- **Requirement**: Write the entries out exactly, with the final line being the one containing "row <- first_row (Query.all query) ;;".
[Extracted records — start]
(** The query of [make_mae_all_gsp] (lines 217-235); line 220 is the same
    empty [query.filter()]. *)
Definition make_mae_all_gsp_query
  (session : Session) (datetime_interval : DatetimeInterval.t)
  : Query.t (Joined ForecastValueLatestSQL.t) :=
  let query := make_mae_query session ForecastValueLatestSQL.t in
  let query := join_location session query in
  let query := Query.filter_ (fun r => negb (LocationSQL.gsp_id (location_of r) =? 0)) query in
  let query :=
    Query.filter_ (fun r => negb (ForecastValueLatestSQL.gsp_id (forecast_of r) =? 0)) query in
  let query :=
    Query.filter_
      (fun r => ForecastValueLatestSQL.gsp_id (forecast_of r)
                =? LocationSQL.gsp_id (location_of r)) query in
  let query :=
    Query.filter_ (fun r => non_nan (GSPYieldSQL.solar_generation_kw (yield_of r))) query in
  let query := filter_query_on_datetime_interval datetime_interval query in
  Query.filter_ (fun r => String.eqb (GSPYieldSQL.regime (yield_of r)) "day-after") query.

Definition make_mae_all_gsp (datetime_interval : DatetimeInterval.t)
  : Py (option Float * Z) :=
  (session <- get_session ;;
   let query := make_mae_all_gsp_query session datetime_interval in
   row <- first_row (Query.all query) ;;
   let number_of_data_points := snd row in
   let value := fst row in
   save_metric_value_to_database
     (SaveCall.mk value number_of_data_points mae_all_gsps datetime_interval
                  None None) ;;;
   ret (value, number_of_data_points))%py.

(** [make_mae]; the defaults of [n_gsps] ([N_GSP] of [nowcasting_datamodel])
    and of [max_forecast_horizon_minutes] (480) are left to the caller. *)
Definition make_mae
  (datetime_interval : DatetimeInterval.t) (n_gsps : Z) (max_forecast_horizon_minutes : Z)
  : Py unit :=
  (for_ (range 0 (n_gsps + 1) 1)
        (fun gps_id => make_mae_one_gsp datetime_interval gps_id) ;;;
   make_mae_all_gsp datetime_interval ;;;
   for_ (range 0 max_forecast_horizon_minutes 30)
        (fun forecast_horizon_minutes =>
           make_mae_one_gsp_with_forecast_horizon
             datetime_interval 0 forecast_horizon_minutes) ;;;
   for_ (range 0 (n_gsps + 1) 1)
        (fun gps_id => make_pvlive_mae datetime_interval gps_id))%py.

(** ** The partitions of one invocation *)

Inductive Partition : Type :=
| SiteMAE (gsp_id : Z)                               (* [make_mae_one_gsp] *)
| AllSitesMAE                                        (* [make_mae_all_gsp] *)
| HorizonMAE (gsp_id forecast_horizon_minutes : Z)   (* [make_mae_one_gsp_with_forecast_horizon] *)
| RevisionMAE (gsp_id : Z).                          (* [make_pvlive_mae] *)

Definition run_partition (di : DatetimeInterval.t) (p : Partition) : Py (option Float * Z) :=
  match p with
  | SiteMAE g => make_mae_one_gsp di g
  | AllSitesMAE => make_mae_all_gsp di
  | HorizonMAE g h => make_mae_one_gsp_with_forecast_horizon di g h
  | RevisionMAE g => make_pvlive_mae di g
  end.

(** The calls of [make_mae], in the order of its four loops. *)
Definition partitions (n_gsps max_forecast_horizon_minutes : Z) : list Partition :=
  map SiteMAE (range 0 (n_gsps + 1) 1)
  ++ [AllSitesMAE]
  ++ map (HorizonMAE 0) (range 0 max_forecast_horizon_minutes 30)
  ++ map RevisionMAE (range 0 (n_gsps + 1) 1).

(** ** Sessions with some rows taken out *)

Definition set_gsp_yield (l : list GSPYieldSQL.t) (s : Session) : Session :=
  mkSession (forecast_value_latest s) (forecast_value s) l (location s)
            (metric s) (datetime_interval s) (metric_value s).

Definition set_forecast_value_latest (l : list ForecastValueLatestSQL.t) (s : Session)
  : Session :=
  mkSession l (forecast_value s) (gsp_yield s) (location s)
            (metric s) (datetime_interval s) (metric_value s).

(** The session without the ground truth rows whose value fails
    [value + 1 > value]. *)
Definition without_nan_yields (s : Session) : Session :=
  set_gsp_yield
    (filter (fun y => non_nan (GSPYieldSQL.solar_generation_kw y)) (gsp_yield s)) s.

(** The session without the rows of site 0: its latest forecasts and its
    location, hence the ground truth attached to it. *)
Definition without_national (s : Session) : Session :=
  set_forecast_value_latest
    (filter (fun f => negb (ForecastValueLatestSQL.gsp_id f =? 0)) (forecast_value_latest s))
    (set_location
       (filter (fun l => negb (LocationSQL.gsp_id l =? 0)) (location s)) s).

(** ** Example sessions *)

Definition empty_session : Session := mkSession [] [] [] [] [] [] [].

Definition one_day : DatetimeInterval.t := DatetimeInterval.mk 0 1440.

(** Site 1 with one forecast of 1 MW and one day-after reading of 1000 kW at
    minute 30. *)
Definition unit_session : Session :=
  mkSession
    [ForecastValueLatestSQL.mk 30 (FNum 1) 1]
    []
    [GSPYieldSQL.mk 1 30 (FNum 1000) "day-after" 1]
    [LocationSQL.mk 1 1]
    [] [] [].

(** Site 1 with readings at minutes 30 and 60; the second reading is NaN in
    both regimes. *)
Definition nan_session : Session :=
  mkSession
    [ForecastValueLatestSQL.mk 30 (FNum 1) 1; ForecastValueLatestSQL.mk 60 (FNum 4) 1]
    []
    [GSPYieldSQL.mk 1 30 (FNum 1000) "day-after" 1;
     GSPYieldSQL.mk 2 60 FNaN "day-after" 1;
     GSPYieldSQL.mk 3 30 (FNum 1000) "in-day" 1;
     GSPYieldSQL.mk 4 60 FNaN "in-day" 1]
    [LocationSQL.mk 1 1]
    [] [] [].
[Extracted records — finish]
- **Output for this task**:
(** The query of [make_mae_all_gsp] (lines 217-235); line 220 is the same
    empty [query.filter()]. *)
Definition make_mae_all_gsp_query
  (session : Session) (datetime_interval : DatetimeInterval.t)
  : Query.t (Joined ForecastValueLatestSQL.t) :=
  let query := make_mae_query session ForecastValueLatestSQL.t in
  let query := join_location session query in
  let query := Query.filter_ (fun r => negb (LocationSQL.gsp_id (location_of r) =? 0)) query in
  let query :=
    Query.filter_ (fun r => negb (ForecastValueLatestSQL.gsp_id (forecast_of r) =? 0)) query in
  let query :=
    Query.filter_
      (fun r => ForecastValueLatestSQL.gsp_id (forecast_of r)
                =? LocationSQL.gsp_id (location_of r)) query in
  let query :=
    Query.filter_ (fun r => non_nan (GSPYieldSQL.solar_generation_kw (yield_of r))) query in
  let query := filter_query_on_datetime_interval datetime_interval query in
  Query.filter_ (fun r => String.eqb (GSPYieldSQL.regime (yield_of r)) "day-after") query.

Definition make_mae_all_gsp (datetime_interval : DatetimeInterval.t)
  : Py (option Float * Z) :=
  (session <- get_session ;;
   let query := make_mae_all_gsp_query session datetime_interval in
   row <- first_row (Query.all query) ;;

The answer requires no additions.